Data supplied ->
(** * News sentiment / stock return correlation pipeline

    A shallow embedding of [src/news_stock_correlation.py]
    (class [NewsStockCorrelation]) and of [load_data] of
    [src/stock_analyzer.py], and the properties of the calendar
    alignment, daily aggregation, return computation, join, correlation
    call and result assembly.

    Modelling conventions.
    - A [datetime.date] is its proleptic Gregorian ordinal, a [Z] between
      1 (0001-01-01) and [Date.MAXORDINAL] (9999-12-31); adding a
      [timedelta] past that range raises [OverflowError], as CPython does.
      The date of a news row is such a date or [NaT], the missing date of
      a blank cell.
    - A Python exception is a record of its class name and its message.
    - A computation either returns, raises, or is still running when its
      iteration budget ends ([OutOfFuel]); the only loop of the program is
      the [while] of [adjust_to_trading_day], which gets the budget that
      lets it end whenever it can end.
    - A float64 is a binary64 number of IEEE 754 ([spec_float] with 53
      bits of precision), and its operations round to nearest, ties to
      even, with signed zeros, infinities and NaN. A number that comes
      from outside (a closing price, a sentiment score) is given by its
      exact value, a rational, and [Float.of_Q] is the float64 that holds
      it.
    - The functions of the libraries that compute on the data (the
      polarity of TextBlob, the group mean of pandas, [pearsonr] of SciPy)
      are parameters of a run; [group_mean] is the group mean as pandas
      computes it and [scipy_pearsonr] holds the argument checks of
      [pearsonr].
    - A DataFrame is the list of its rows in row order, a row is a record
      with one field per column. *)

From Stdlib Require Import ZArith QArith List Ascii String Bool Lia Permutation Sorted.
From Stdlib Require Import SpecFloat.
Import ListNotations.

(** ** Python values, exceptions and outcomes *)

Module Py.

Record exn : Type := mk_exn { exn_class : string; exn_msg : string }.

Inductive outcome (A : Type) : Type :=
| Return (a : A)
| Raise (e : exn)
| OutOfFuel.

Arguments Return {A} a.
Arguments Raise {A} e.
Arguments OutOfFuel {A}.

Definition bind {A B : Type} (m : outcome A) (k : A -> outcome B) : outcome B :=
  match m with
  | Return a => k a
  | Raise e => Raise e
  | OutOfFuel => OutOfFuel
  end.

(** [Series.apply(f)]: [f] is called on the elements in order and the
    first exception aborts the whole call. *)
Fixpoint apply {A B : Type} (f : A -> outcome B) (l : list A) : outcome (list B) :=
  match l with
  | [] => Return []
  | x :: r => bind (f x) (fun y => bind (apply f r) (fun ys => Return (y :: ys)))
  end.

Definition OverflowError (msg : string) : exn := mk_exn "OverflowError" msg.
Definition ValueError (msg : string) : exn := mk_exn "ValueError" msg.
Definition AttributeError (msg : string) : exn := mk_exn "AttributeError" msg.

End Py.

Import Py.

Notation "x <- m ;; k" := (Py.bind m (fun x => k))
  (at level 61, m at next level, right associativity).

(** ** [datetime.date] and [NaT] *)

(** What [Timestamp.date()] gives for a cell of the column [date]: the
    date, or [NaT] for a missing one. *)
Inductive pydate : Type :=
| NaT
| Day (ordinal : Z).

Module Date.

Definition MAXORDINAL : Z := 3652059.

Definition valid (d : Z) : Prop := (1 <= d <= MAXORDINAL)%Z.

(** [date + timedelta(days=n)]; [NaT + timedelta] is [NaT]. *)
Definition add_days (date : pydate) (n : Z) : outcome pydate :=
  match date with
  | NaT => Return NaT
  | Day d =>
      let o := (d + n)%Z in
      if (0 <? o)%Z && (o <=? MAXORDINAL)%Z then Return (Day o)
      else Raise (OverflowError "date value out of range")
  end.

End Date.

(** ** Calendar alignment ([align_dates]) *)

(** [Series.unique()]: the distinct values, in order of first appearance. *)
Fixpoint unique_from (seen : list Z) (l : list Z) : list Z :=
  match l with
  | [] => []
  | x :: r =>
      if existsb (Z.eqb x) seen then unique_from seen r
      else x :: unique_from (x :: seen) r
  end.

Definition unique (l : list Z) : list Z := unique_from [] l.

(** [date in trading_days]: [NaT] equals nothing, itself included. *)
Definition date_in (date : pydate) (trading_days : list Z) : bool :=
  match date with
  | NaT => false
  | Day d => existsb (Z.eqb d) trading_days
  end.

(** The [while] loop of [adjust_to_trading_day], run for at most [fuel]
    evaluations of its condition. The date that is returned is in the
    calendar, so it is not [NaT]. *)
Fixpoint adjust_loop (fuel : nat) (trading_days : list Z) (date : pydate) : outcome Z :=
  match fuel with
  | O => OutOfFuel
  | S fuel' =>
      if negb (date_in date trading_days) then
        date' <- Date.add_days date 1 ;;
        adjust_loop fuel' trading_days date'
      else
        match date with
        | Day d => Return d
        | NaT => OutOfFuel
        end
  end.

(** The number of dates from [date] to 9999-12-31: every iteration moves
    the date one day forward, so the loop cannot evaluate its condition
    more often than that ([adjust_loop_ends]). On [NaT] no number of
    iterations ends the loop ([adjust_loop_NaT]). *)
Definition lookahead (date : pydate) : nat :=
  match date with
  | Day d => S (Z.to_nat (Date.MAXORDINAL - d))
  | NaT => O
  end.

Definition adjust_to_trading_day (trading_days : list Z) (date : pydate) : outcome Z :=
  adjust_loop (lookahead date) trading_days date.

(** The latest date of a calendar (0 for the empty one). *)
Definition max_date (trading_days : list Z) : Z :=
  fold_right Z.max 0%Z trading_days.

(** [align_dates]: the calendar is the set of dates of the price rows, and
    every news row gets the column [aligned_date]. On a price table
    without rows the column [Date] holds no dates, and its [.dt] raises
    before any news row is looked at. *)

Record news_row : Type :=
  mk_news { date : pydate; headline : string; publisher : string }.

Record price_row : Type := mk_price { Date : Z; Close : Q }.

Record aligned_row : Type := mk_aligned { news : news_row; aligned_date : Z }.

Definition align_dates (news_df : list news_row) (stock_df : list price_row)
  : outcome (list aligned_row) :=
  match stock_df with
  | [] =>
      Raise (AttributeError "Can only use .dt accessor with datetimelike values")
  | _ :: _ =>
      let trading_days := unique (map Date stock_df) in
      Py.apply (fun r => d <- adjust_to_trading_day trading_days (date r) ;;
                         Return (mk_aligned r d))
               news_df
  end.

(** ** Sentiment scoring ([analyze_sentiment]) *)

Record scored_row : Type := mk_scored { aligned : aligned_row; sentiment : Q }.

(** [polarity] stands for [TextBlob(str(text)).sentiment.polarity]. *)
Definition analyze_sentiment (polarity : string -> Q) (news_df : list aligned_row)
  : list scored_row :=
  map (fun r => mk_scored r (polarity (headline (news r)))) news_df.

(** ** float64 values *)

Module Float.

Definition prec : Z := 53.
Definition emax : Z := 1024.

Definition t : Type := spec_float.

Definition NaN : t := S754_nan.

Definition isnan (x : t) : bool :=
  match x with S754_nan => true | _ => false end.

Definition isinf (x : t) : bool :=
  match x with S754_infinity _ => true | _ => false end.

Definition iszero (x : t) : bool :=
  match x with S754_zero _ => true | _ => false end.

Definition add : t -> t -> t := SFadd prec emax.
Definition sub : t -> t -> t := SFsub prec emax.
Definition mul : t -> t -> t := SFmul prec emax.
Definition div : t -> t -> t := SFdiv prec emax.

(** [x == y] on floats: a [NaN] equals nothing, and the two zeros are
    equal. *)
Definition eqb : t -> t -> bool := SFeqb.

(** The float64 of an integer. *)
Definition of_Z (n : Z) : t := binary_normalize prec emax n 0 false.

Definition of_nat (n : nat) : t := of_Z (Z.of_nat n).

(** The float64 of a rational: numerator over denominator, rounded once;
    the rational itself when it is a float64. *)
Definition of_Q (q : Q) : t :=
  match Qnum q with
  | Z0 => S754_zero false
  | Zpos n => div (S754_finite false n 0) (S754_finite false (Qden q) 0)
  | Zneg n => div (S754_finite true n 0) (S754_finite false (Qden q) 0)
  end.

(** The sign bit: [true] for a negative number, for -0.0 and for -inf. *)
Definition signbit (x : t) : bool :=
  match x with
  | S754_zero s | S754_infinity s | S754_finite s _ _ => s
  | S754_nan => false
  end.

Definition zero : t := S754_zero false.
Definition one : t := of_Z 1.
Definition hundred : t := of_Z 100.

End Float.

(** ** Daily aggregation ([groupby('aligned_date')['sentiment'].agg(['mean', 'count'])]) *)

(** The aggregation [mean] is a function of pandas: what it returns for
    the values of one group, given in row order. *)
Definition aggregation : Type := list Float.t -> Float.t.

(** A group: the sentiment values of its rows, in row order. *)
Definition group : Type := list Float.t.

(** The groups are kept in ascending order of their key, as [groupby]
    (with [sort=True], the default) returns them. *)
Fixpoint agg_insert (k : Z) (s : Q) (acc : list (Z * group)) : list (Z * group) :=
  match acc with
  | [] => [(k, [Float.of_Q s])]
  | (k', g) :: rest =>
      if (k <? k')%Z then (k, [Float.of_Q s]) :: acc
      else if (k =? k')%Z then (k', g ++ [Float.of_Q s]) :: rest
      else (k', g) :: agg_insert k s rest
  end.

Definition groupby (news_df : list scored_row) : list (Z * group) :=
  fold_left (fun acc r => agg_insert (aligned_date (aligned r)) (sentiment r) acc)
            news_df [].

(** A row of [daily_sentiment]: the index [day] is the aligned date. The
    aggregation [count] is the number of values of the group, none of
    which is missing. *)
Record sentiment_row : Type :=
  mk_sentiment { day : Z; avg_sentiment : Float.t; news_count : nat }.

Definition daily_sentiment (mean : aggregation) (news_df : list scored_row)
  : list sentiment_row :=
  map (fun kg => mk_sentiment (fst kg) (mean (snd kg)) (List.length (snd kg)))
      (groupby news_df).

(** The mean of a group as the group kernel of pandas ([group_mean], in
    recent versions) computes it, which is part of pandas and not of this
    repository: a compensated (Kahan) summation of the values in row
    order, with the running sum [sumx], the [compensation] and the number
    [nobs] of values, and then [sumx / nobs]. *)
Record kahan : Type :=
  mk_kahan { sumx : Float.t; compensation : Float.t; nobs : nat }.

Definition kahan_zero : kahan := mk_kahan Float.zero Float.zero O.

(** One value added:
    [y = val - compensation; t = sumx + y;
     compensation = t - sumx - y; sumx = t],
    where a compensation that is NaN is reset to 0. *)
Definition group_add (g : kahan) (val : Float.t) : kahan :=
  let y := Float.sub val (compensation g) in
  let t := Float.add (sumx g) y in
  let c := Float.sub (Float.sub t (sumx g)) y in
  mk_kahan t (if Float.isnan c then Float.zero else c) (S (nobs g)).

Definition group_mean : aggregation :=
  fun vals =>
    let g := fold_left group_add vals kahan_zero in
    if (nobs g =? 0)%nat then Float.NaN
    else Float.div (sumx g) (Float.of_nat (nobs g)).

(** The mean by plain summation, as a kernel without compensation
    computes it: the values added from left to right, each sum rounded,
    and the total divided by their number. *)
Definition plain_mean : aggregation :=
  fun vals =>
    match vals with
    | [] => Float.NaN
    | _ :: _ => Float.div (fold_left Float.add vals Float.zero)
                          (Float.of_nat (List.length vals))
    end.

(** ** Daily returns ([pct_change() * 100]) *)

(** [Series.shift(1)] *)
Definition shift1 (l : list Float.t) : list Float.t :=
  firstn (List.length l) (Float.NaN :: l).

(** [Series.pct_change()]: [data / data.shift(1) - 1] *)
Definition pct_change (l : list Float.t) : list Float.t :=
  map (fun cp => Float.sub (Float.div (fst cp) (snd cp)) Float.one)
      (combine l (shift1 l)).

(** A price row with the columns [daily_return] and [date_only]. *)
Record return_row : Type :=
  mk_return { bar : price_row; daily_return : Float.t; date_only : Z }.

Definition daily_returns (stock_df : list price_row) : list Float.t :=
  map (fun r => Float.mul r Float.hundred)
      (pct_change (map (fun b => Float.of_Q (Close b)) stock_df)).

Your instructions -> Looking at the listing above, which lines hold "Close"? Copy every such line.

Task answer ->
Record price_row : Type := mk_price { Date : Z; Close : Q }.
      (pct_change (map (fun b => Float.of_Q (Close b)) stock_df)).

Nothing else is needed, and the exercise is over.